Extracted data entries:

Start of Block

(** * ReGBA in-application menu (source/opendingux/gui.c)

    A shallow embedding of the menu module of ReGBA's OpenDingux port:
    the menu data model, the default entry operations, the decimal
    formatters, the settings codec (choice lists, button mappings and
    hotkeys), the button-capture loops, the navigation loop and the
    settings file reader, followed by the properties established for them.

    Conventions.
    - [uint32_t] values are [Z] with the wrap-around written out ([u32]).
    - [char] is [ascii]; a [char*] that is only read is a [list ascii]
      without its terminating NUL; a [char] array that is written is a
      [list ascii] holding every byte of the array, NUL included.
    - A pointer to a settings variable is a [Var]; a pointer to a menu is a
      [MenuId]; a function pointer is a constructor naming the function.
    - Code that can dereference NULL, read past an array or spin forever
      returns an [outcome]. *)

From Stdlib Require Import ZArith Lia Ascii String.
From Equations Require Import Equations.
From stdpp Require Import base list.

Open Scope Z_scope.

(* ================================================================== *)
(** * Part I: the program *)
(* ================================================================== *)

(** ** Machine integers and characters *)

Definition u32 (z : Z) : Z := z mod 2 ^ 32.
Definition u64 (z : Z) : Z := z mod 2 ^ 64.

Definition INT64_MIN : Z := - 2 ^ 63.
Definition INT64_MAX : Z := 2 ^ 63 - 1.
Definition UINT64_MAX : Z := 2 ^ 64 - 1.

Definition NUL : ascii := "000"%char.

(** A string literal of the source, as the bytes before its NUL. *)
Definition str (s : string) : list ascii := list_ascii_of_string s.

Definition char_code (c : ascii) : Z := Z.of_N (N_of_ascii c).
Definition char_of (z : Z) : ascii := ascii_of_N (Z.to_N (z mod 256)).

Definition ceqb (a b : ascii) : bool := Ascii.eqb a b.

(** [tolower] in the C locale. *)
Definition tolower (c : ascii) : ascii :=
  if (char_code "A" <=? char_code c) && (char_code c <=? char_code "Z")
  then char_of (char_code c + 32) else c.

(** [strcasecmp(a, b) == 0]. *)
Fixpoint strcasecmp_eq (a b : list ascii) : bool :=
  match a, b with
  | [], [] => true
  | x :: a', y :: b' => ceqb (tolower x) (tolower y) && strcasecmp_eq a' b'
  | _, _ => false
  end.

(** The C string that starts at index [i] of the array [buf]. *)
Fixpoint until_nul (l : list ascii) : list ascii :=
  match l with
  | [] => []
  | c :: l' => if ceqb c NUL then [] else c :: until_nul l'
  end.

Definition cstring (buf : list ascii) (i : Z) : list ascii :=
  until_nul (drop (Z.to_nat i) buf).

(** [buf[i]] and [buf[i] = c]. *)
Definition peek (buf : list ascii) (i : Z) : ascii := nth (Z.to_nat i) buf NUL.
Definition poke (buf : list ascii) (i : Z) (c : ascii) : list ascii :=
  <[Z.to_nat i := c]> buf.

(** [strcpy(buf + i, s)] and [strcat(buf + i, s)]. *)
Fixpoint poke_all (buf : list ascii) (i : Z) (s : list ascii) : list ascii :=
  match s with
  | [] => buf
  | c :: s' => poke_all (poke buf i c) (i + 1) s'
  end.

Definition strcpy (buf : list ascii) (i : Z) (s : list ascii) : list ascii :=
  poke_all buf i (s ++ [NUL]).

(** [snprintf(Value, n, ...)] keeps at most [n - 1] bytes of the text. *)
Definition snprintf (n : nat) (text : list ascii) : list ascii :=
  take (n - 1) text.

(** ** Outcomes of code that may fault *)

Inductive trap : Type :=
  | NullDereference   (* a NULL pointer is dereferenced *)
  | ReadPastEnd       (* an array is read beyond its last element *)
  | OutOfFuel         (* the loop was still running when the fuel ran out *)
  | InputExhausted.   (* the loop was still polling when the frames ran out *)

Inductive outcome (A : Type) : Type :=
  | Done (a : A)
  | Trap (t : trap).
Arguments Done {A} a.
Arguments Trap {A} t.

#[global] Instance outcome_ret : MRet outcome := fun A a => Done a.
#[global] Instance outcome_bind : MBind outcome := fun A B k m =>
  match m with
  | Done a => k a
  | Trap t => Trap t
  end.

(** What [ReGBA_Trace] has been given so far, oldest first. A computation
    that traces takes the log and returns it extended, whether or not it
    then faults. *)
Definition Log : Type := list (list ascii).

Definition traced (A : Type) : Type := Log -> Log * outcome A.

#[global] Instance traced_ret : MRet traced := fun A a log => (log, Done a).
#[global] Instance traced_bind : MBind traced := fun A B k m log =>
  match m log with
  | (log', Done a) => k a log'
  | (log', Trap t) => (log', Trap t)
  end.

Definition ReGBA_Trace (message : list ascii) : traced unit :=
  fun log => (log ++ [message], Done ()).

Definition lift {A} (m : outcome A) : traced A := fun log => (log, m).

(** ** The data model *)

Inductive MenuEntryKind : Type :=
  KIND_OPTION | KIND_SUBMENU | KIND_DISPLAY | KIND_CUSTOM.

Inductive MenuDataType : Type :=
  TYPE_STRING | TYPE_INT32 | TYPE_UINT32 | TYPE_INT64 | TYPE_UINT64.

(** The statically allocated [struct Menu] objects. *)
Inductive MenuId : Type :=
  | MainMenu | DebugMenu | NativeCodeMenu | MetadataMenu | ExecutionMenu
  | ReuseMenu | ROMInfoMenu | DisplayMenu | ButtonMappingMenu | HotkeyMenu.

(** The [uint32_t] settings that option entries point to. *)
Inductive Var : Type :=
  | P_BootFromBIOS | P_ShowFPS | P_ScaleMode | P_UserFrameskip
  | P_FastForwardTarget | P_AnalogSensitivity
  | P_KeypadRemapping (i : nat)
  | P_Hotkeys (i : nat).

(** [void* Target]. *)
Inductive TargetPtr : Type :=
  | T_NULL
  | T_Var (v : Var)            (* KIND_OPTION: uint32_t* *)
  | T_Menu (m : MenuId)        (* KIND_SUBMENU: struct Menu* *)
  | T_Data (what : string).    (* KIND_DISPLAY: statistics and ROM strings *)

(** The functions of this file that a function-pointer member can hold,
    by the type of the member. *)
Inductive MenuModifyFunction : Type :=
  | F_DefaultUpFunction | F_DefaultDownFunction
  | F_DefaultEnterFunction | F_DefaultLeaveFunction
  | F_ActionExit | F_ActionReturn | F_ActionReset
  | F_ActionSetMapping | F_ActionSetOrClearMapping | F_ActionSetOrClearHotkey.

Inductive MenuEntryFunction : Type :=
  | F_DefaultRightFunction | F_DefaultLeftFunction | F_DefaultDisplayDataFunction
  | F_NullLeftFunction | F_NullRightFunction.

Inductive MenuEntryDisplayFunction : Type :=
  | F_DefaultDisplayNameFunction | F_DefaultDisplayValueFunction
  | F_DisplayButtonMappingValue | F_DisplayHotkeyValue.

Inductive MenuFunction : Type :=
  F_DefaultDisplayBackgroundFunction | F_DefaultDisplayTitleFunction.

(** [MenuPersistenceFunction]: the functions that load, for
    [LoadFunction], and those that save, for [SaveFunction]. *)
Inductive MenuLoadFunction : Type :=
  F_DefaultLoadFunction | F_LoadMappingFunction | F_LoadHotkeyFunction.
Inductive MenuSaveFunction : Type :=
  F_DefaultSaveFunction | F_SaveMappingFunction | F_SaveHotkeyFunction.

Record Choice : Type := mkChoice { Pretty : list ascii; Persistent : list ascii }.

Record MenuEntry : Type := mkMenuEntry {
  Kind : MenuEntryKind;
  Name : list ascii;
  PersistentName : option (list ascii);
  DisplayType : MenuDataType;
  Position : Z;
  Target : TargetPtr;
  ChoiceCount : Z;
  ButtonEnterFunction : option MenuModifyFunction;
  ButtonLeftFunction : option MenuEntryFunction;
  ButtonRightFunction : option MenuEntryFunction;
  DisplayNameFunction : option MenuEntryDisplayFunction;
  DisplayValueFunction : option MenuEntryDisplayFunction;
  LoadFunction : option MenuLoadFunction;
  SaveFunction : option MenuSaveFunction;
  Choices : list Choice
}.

End of Block

WHAT IS EXPECTED - Please state how many lines in the records above hold the word "MenuDataType", giving only the number.

EXERCISE SOLUTION - 2